> Task details: Within the records below, how many lines contain "mkWINDOW"? The answer is that number alone.

[Material to process]

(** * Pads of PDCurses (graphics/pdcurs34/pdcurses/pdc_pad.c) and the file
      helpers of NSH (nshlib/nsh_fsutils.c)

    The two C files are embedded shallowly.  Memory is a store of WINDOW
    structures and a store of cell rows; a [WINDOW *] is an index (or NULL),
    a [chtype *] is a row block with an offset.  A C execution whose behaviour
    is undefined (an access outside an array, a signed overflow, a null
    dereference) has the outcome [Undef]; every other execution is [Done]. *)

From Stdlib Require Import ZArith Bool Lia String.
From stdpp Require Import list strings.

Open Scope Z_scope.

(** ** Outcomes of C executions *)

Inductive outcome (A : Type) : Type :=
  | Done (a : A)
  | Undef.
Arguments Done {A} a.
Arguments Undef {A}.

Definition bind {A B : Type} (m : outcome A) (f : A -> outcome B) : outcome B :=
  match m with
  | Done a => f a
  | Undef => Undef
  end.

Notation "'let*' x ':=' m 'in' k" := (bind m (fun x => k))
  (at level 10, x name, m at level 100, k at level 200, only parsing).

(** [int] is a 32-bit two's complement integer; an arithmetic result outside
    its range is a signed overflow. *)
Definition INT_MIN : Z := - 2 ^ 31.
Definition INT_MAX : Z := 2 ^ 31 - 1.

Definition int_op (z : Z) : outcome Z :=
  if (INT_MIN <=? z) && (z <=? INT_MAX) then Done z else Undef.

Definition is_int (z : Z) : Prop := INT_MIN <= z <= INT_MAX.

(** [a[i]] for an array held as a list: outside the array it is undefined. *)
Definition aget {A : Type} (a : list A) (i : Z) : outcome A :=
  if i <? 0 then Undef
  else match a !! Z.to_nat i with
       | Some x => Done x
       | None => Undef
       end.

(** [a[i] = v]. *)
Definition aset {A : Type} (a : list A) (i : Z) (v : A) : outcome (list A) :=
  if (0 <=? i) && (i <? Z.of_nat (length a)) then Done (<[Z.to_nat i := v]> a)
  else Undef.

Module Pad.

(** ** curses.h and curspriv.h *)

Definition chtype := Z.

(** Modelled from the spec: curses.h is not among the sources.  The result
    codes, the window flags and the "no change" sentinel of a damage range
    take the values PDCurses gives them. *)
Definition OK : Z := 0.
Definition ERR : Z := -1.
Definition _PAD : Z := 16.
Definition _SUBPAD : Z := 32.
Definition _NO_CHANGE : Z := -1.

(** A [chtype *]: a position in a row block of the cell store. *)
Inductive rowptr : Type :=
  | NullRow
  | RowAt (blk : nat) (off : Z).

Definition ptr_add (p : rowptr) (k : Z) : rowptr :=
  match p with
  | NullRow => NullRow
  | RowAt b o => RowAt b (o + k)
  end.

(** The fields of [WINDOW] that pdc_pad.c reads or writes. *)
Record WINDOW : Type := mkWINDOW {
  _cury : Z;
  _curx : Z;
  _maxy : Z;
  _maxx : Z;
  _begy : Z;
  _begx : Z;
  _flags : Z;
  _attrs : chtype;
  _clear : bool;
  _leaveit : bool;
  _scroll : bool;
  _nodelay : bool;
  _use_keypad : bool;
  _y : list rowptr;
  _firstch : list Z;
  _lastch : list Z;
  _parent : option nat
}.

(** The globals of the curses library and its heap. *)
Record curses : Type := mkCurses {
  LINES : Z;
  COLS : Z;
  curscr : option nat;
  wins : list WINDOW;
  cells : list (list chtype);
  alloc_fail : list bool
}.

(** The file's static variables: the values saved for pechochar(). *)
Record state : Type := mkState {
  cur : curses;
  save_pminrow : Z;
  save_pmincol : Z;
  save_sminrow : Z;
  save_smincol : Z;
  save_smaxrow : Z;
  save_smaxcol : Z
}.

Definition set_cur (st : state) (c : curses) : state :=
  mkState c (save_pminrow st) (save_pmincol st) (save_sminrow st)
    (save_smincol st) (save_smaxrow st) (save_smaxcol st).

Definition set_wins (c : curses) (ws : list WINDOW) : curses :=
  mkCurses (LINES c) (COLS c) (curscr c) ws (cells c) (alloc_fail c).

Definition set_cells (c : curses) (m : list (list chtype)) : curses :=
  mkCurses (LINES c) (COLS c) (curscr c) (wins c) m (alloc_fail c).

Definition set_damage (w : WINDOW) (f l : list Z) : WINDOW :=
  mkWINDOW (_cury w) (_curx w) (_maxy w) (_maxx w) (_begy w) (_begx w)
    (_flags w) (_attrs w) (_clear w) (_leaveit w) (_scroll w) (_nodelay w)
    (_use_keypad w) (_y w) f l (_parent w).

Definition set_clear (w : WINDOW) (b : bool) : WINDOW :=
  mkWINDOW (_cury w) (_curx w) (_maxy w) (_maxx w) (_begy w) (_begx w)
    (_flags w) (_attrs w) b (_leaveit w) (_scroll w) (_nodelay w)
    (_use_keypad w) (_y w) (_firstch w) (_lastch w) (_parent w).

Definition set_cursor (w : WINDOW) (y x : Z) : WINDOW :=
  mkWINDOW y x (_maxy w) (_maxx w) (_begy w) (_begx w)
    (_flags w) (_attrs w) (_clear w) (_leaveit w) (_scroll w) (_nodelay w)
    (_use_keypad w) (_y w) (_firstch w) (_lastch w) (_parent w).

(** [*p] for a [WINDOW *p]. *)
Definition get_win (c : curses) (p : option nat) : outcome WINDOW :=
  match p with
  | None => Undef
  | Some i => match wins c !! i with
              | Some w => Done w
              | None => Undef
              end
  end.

[/Material to process]
[Material to process]

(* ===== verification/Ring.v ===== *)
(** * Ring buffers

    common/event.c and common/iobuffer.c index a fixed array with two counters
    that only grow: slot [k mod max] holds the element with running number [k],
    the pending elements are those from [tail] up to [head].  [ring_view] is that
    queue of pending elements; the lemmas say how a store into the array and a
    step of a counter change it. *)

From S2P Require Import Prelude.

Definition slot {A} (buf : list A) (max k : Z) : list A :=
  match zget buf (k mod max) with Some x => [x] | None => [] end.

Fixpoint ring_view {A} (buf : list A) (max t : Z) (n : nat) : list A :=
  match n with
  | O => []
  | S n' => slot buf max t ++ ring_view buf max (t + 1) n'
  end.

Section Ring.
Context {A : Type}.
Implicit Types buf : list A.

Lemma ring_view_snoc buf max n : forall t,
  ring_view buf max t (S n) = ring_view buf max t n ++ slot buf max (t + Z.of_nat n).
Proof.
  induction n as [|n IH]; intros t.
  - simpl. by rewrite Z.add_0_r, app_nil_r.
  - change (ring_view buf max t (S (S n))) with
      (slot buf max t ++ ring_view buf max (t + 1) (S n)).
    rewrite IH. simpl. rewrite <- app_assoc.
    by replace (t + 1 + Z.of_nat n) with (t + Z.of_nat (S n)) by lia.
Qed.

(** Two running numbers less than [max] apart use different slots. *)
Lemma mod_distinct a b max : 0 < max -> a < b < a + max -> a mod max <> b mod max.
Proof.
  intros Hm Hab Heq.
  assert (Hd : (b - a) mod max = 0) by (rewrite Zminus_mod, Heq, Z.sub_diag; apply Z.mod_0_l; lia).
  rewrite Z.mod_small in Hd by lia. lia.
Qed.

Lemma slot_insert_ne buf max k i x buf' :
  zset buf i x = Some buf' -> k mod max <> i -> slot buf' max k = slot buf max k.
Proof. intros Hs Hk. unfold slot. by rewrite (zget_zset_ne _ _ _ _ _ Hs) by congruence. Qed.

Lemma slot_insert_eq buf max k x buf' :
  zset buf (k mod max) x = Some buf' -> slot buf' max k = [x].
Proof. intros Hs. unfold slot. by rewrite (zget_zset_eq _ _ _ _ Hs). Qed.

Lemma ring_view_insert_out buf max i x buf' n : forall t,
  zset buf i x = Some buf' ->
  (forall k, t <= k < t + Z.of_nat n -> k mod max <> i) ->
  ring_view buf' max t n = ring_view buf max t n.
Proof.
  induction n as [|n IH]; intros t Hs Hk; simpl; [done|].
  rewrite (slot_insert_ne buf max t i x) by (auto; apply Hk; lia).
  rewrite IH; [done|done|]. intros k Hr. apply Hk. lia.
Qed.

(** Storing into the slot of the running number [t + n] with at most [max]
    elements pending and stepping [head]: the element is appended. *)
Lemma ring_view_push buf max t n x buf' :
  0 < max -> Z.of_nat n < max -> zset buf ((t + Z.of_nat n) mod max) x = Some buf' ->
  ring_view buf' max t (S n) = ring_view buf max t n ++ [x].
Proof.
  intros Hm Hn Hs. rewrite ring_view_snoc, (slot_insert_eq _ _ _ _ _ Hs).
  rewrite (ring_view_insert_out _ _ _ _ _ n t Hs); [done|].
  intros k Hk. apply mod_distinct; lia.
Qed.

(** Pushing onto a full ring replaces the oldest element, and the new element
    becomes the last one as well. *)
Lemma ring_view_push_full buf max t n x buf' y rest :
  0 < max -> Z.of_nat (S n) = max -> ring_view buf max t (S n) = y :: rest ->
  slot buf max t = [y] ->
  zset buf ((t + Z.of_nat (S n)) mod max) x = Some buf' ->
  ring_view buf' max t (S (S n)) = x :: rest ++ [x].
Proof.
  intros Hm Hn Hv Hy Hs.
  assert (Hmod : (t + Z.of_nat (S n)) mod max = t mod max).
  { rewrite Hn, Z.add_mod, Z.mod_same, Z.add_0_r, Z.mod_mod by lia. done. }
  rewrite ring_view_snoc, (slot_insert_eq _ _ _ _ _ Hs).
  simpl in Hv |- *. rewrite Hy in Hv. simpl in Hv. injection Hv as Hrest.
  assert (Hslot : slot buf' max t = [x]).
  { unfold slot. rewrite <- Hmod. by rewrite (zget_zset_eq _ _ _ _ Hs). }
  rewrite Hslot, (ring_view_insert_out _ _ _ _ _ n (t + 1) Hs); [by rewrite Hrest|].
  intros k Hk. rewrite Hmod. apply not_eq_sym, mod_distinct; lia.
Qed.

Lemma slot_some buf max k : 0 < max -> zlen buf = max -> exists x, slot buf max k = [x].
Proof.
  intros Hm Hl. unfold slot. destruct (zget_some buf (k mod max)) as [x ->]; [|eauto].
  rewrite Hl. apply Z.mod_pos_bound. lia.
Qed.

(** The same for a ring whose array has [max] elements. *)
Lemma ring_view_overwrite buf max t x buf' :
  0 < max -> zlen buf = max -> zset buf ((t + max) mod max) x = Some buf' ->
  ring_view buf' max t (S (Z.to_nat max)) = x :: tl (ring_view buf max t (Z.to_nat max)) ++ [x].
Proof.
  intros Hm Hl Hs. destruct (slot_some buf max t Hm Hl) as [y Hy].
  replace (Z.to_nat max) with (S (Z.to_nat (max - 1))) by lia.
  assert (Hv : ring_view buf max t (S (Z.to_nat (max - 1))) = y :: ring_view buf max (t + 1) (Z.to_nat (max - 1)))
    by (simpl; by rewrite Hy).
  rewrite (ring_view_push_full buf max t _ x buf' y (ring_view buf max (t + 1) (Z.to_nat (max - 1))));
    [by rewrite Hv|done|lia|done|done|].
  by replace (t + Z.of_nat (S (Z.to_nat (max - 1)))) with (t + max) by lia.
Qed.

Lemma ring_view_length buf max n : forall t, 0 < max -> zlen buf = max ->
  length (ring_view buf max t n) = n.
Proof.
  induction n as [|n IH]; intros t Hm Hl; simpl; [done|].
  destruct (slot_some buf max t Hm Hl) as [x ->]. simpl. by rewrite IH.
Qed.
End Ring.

[/Material to process]

> Answer to this problem: 4